On December 1, the Pan American Health Organization and the World Health Organization (PAHO/WHO) issued a world alert recognizing a link between the Zika virus epidemic and the rising number of cases of microcephaly and Guillain-Barré syndrome in Brazil. The epidemiological alert calls on the organization’s more than 140 member states to reinforce surveillance and raise awareness of the situation, reporting any increase in microcephaly or other neurological disorders in newborns that cannot be explained by known causes. It also recommends that patients be isolated and member states prepare healthcare facilities for a possible increase in demand for specialized care for neurological syndromes, in addition to strengthening antenatal care and following up with pregnant women and newborns in areas where Zika virus is circulating.
“A few days ago, we received from our colleagues at the Pasteur Institute a notice issued by the Health Protection Surveillance Service in Papeete, French Polynesia, saying that a review of the data for pregnancies during the local outbreak of ZIKV infection in 2014 and 2015 had pointed to 12 cases of newborns with severe neurological complications. Four of the mothers concerned were tested and found positive for antibodies against ZIKV, but none had shown symptoms of the disease during pregnancy,” Zanotto said.
More research needs to be conducted to determine whether the dengue virus and ZIKV interact in the development of microcephaly. “The dengue virus is very common in these regions and might just be a red herring,” he added.

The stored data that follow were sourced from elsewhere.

(* ===== verification/VsprintfPtr.v ===== *)
(** * Printing what a pointer points to: the %p formats of lib/vsprintf.c

    A pointer argument is an address together with the bytes found there.
    Each format builds its text in an array of its own, without looking at
    the end of it, and hands it to string(): the theorems show that the
    arrays are large enough and that the result is the text that the format
    stands for.  The names of symbols come from tables that the build
    generates, and the context of the caller (interrupts, capabilities) from
    the rest of the kernel: both are arguments.  The recursive format %pV
    has no result here. *)

From S2P Require Import Prelude CString VsprintfNum.

(** ** Definitions *)

(** "0123456789abcdef" *)
Definition hex_asc : list Z := [48; 49; 50; 51; 52; 53; 54; 55; 56; 57; 97; 98; 99; 100; 101; 102].

Definition hex_asc_lo (x : Z) : option Z := hex_asc.[Z.land x 0x0f].
Definition hex_asc_hi (x : Z) : option Z := hex_asc.[Z.shiftr (Z.land x 0xf0) 4].

Definition pack_hex_byte (buf : list Z * Z) (byte : Z) : option (list Z * Z) :=
  hi ← hex_asc_hi byte;
  buf ← push buf hi;
  lo ← hex_asc_lo byte;
  push buf lo.

(** [*p = '\0'] *)
Definition terminate (p : list Z * Z) : option (list Z) := (fst p).[snd p <- 0].

(** string() on an array of the caller, which is not in the first page. *)
Definition local_string (buf : list Z * Z) (end_ : Z) (s : list Z) (spec : printf_spec) : option (list Z * Z) :=
  string buf end_ PAGE_SIZE s spec.

(** *** Ethernet addresses *)

Definition mac_body (addr : list Z) (colons : bool) (separator : Z) (st : list Z * Z * Z) :
    option (step (list Z * Z * Z) (list Z * Z)) :=
  let '(p, i) := st in
  if i <? 6 then
    c ← addr.[i];
    p ← pack_hex_byte p c;
    p ← (if colons && negb (i =? 5) then push p separator else Some p);
    Some (Next (p, i + 1))
  else Some (Done p).

Definition mac_address_string (buf : list Z * Z) (end_ : Z) (addr : list Z) (spec : printf_spec) (fmt : list Z) :
    option (list Z * Z) :=
  f1 ← fmt.[1];
  let separator := if f1 =? 70 (* F *) then 45 else 58 in
  f0 ← fmt.[0];
  p ← loop (mac_body addr (f0 =? 77 (* M *)) separator) 7 ((repeat 0 18, 0), 0);
  mac_addr ← terminate p;
  local_string buf end_ mac_addr spec.

(** *** Internet addresses *)

Definition quad_body (temp : list Z) (st : list Z * Z * Z) : option (step (list Z * Z * Z) (list Z * Z)) :=
  let '(p, digits) := st in
  if digits =? 0 then Some (Done p)
  else
    c ← temp.[digits - 1];
    p ← push p c;
    Some (Next (p, digits - 1)).
Lemma rotate_left_ok F s C c a x c' b y d : at_subtree F s C (Node c a x (Node c' b y d)) ->
  exists s', __rb_rotate_left s x = Some s' /\ at_subtree F s' C (Node c' (Node c a x b) y d).
Proof.
  intros H. destruct (at_node _ _ _ _ _ _ _ H) as ([_ Hx] & Hu & Hn). pose proof (proj1 (move_right _ _ _ _ _ _ _) H) as H'.
  destruct (at_node _ _ _ _ _ _ _ H') as ([Hy0 Hy] & _ & Hn'). unfold __rb_rotate_left.
  rewrite Hn, bind_Some. cbn [rb_right node_of addr]. rewrite parent_node, Hn', bind_Some by done. cbn [rb_left node_of].
  destruct H as [Ho Hr]. cbn [entries addr app up frame_addr] in Ho.
  reorder Ho ((x, node_of (up C) c (addr a) y) :: (y, node_of x c' (addr b) (addr d)) :: entries a x ++ entries b y ++ entries d y ++ entries_above C x).
  destruct (own_set_right _ _ _ _ _ _ _ (addr b) _ Ho) as (s1 & -> & Ho1 & Hr1). rewrite bind_Some.
  reorder Ho1 (entries b y ++ (x, node_of (up C) c (addr a) (addr b)) :: (y, node_of x c' (addr b) (addr d)) :: entries a x ++ entries d y ++ entries_above C x).
  destruct (set_parent_child _ _ _ _ x _ Ho1 Hy Hx) as (s2 & -> & Ho2 & Hr2). rewrite bind_Some.
  reorder Ho2 ((y, node_of x c' (addr b) (addr d)) :: (x, node_of (up C) c (addr a) (addr b)) :: entries b x ++ entries a x ++ entries d y ++ entries_above C x).
  destruct (own_set_left _ _ _ _ _ _ _ x _ Ho2) as (s3 & -> & Ho3 & Hr3). rewrite bind_Some.
  destruct (own_set_parent _ _ _ _ _ _ _ (up C) _ Ho3 Hx Hu) as (s4 & -> & Ho4 & Hr4). rewrite bind_Some.
  reorder Ho4 (entries_above C x ++ (x, node_of (up C) c (addr a) (addr b)) :: (y, node_of (up C) c' x (addr d)) :: entries b x ++ entries a x ++ entries d y).
  destruct (replace_child_ok _ _ _ _ y _ Ho4) as (s5 & -> & Ho5 & Hr5); [by left|]. rewrite bind_Some.
  reorder Ho5 ((x, node_of (up C) c (addr a) (addr b)) :: entries_above C y ++ (y, node_of (up C) c' x (addr d)) :: entries b x ++ entries a x ++ entries d y).
  destruct (own_set_parent _ _ _ _ _ _ _ y _ Ho5 Hu Hy) as (s6 & -> & Ho6 & Hr6). eexists. split; [done|]. split.
  - cbn [entries addr app]. eapply owns_perm; [exact Ho6|perm].
  - rewrite Hr6, Hr5. destruct C as [|f C]; [done|]. rewrite Hr4, Hr3, Hr2, Hr1, Hr. apply addr_plug_cons.
Qed.
(* ===== verification/RbErase.v ===== *)
(** * Red-black trees: removal (rb_erase() in lib/rbtree.c)

    A node with two children is replaced by its successor, which has at most
    one; where a black node is missing afterwards, __rb_erase_color() restores
    the balance.  The theorem is that the result is a red-black tree with the
    other nodes in the same order. *)

From stdpp Require Import list gmap.
From S2P Require Import Prelude RbTree RbInsert.

(** ** Definitions *)

(** [if (node) rb_set_black(node);] *)
Definition finish_erase (s : rb_root) (node : Z) : option rb_root :=
  if truth node then rb_set_black s node else Some s.

(** [(!a || rb_is_black(a)) && (!b || rb_is_black(b))] *)
Definition both_black (s : rb_root) (a b : Z) : option bool :=
  ba ← black_child s a;
  if ba : bool then black_child s b else Some false.

(** The brother [other] is red: it becomes the node above the parent. *)
Definition red_brother_left (s : rb_root) (parent other : Z) : option (rb_root * Z) :=
  s ← rb_set_black s other;
  s ← rb_set_red s parent;
  s ← __rb_rotate_left s parent;
  p ← node_at s parent;
  Some (s, rb_right p).

(** The right child of the brother is black: the other one takes the brother's place. *)
Definition near_nephew_left (s : rb_root) (parent other : Z) (o : rb_node) : option (rb_root * Z) :=
  s ← rb_set_black s (rb_left o);
  s ← rb_set_red s other;
  s ← __rb_rotate_right s other;
  p ← node_at s parent;
  Some (s, rb_right p).

(** The right child of the brother is red: the last rotation. *)
Definition far_nephew_left (s : rb_root) (parent other : Z) : option (step (rb_root * Z * Z) rb_root) :=
  p ← node_at s parent;
  s ← rb_set_color s other (rb_color p);
  s ← rb_set_black s parent;
  o ← node_at s other;
  s ← rb_set_black s (rb_right o);
  s ← __rb_rotate_left s parent;
  s ← finish_erase s (root s);
  Some (Done s).

(** The node is the left child of its parent [p]. *)
Definition erase_left (s : rb_root) (parent : Z) (p : rb_node) : option (step (rb_root * Z * Z) rb_root) :=
  o ← node_at s (rb_right p);
  r ← (if rb_is_red o then red_brother_left s parent (rb_right p) else Some (s, rb_right p));
  let '(s, other) := r in
  o ← node_at s other;
  b ← both_black s (rb_left o) (rb_right o);
  if b : bool then
    s ← rb_set_red s other;
    n ← node_at s parent;
    Some (Next (s, parent, rb_parent n))
  else
    b ← black_child s (rb_right o);
    r ← (if b : bool then near_nephew_left s parent other o else Some (s, other));
    let '(s, other) := r in
    far_nephew_left s parent other.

In addition to causing similar symptoms, the dengue virus and ZIKV are very closely related phylogenetically. In their latest study, the group showed that both viruses share pieces of NS1 protein considered epitopes, or antigenic determinants. An epitope is a small portion of an antigen recognized by the immune system, specifically by antibodies.
“The findings of this study are highly relevant for health authorities worldwide, so we decided to make it available immediately by posting it to this online public archive. We now intend to submit the article to scientific journals,” Zanotto said.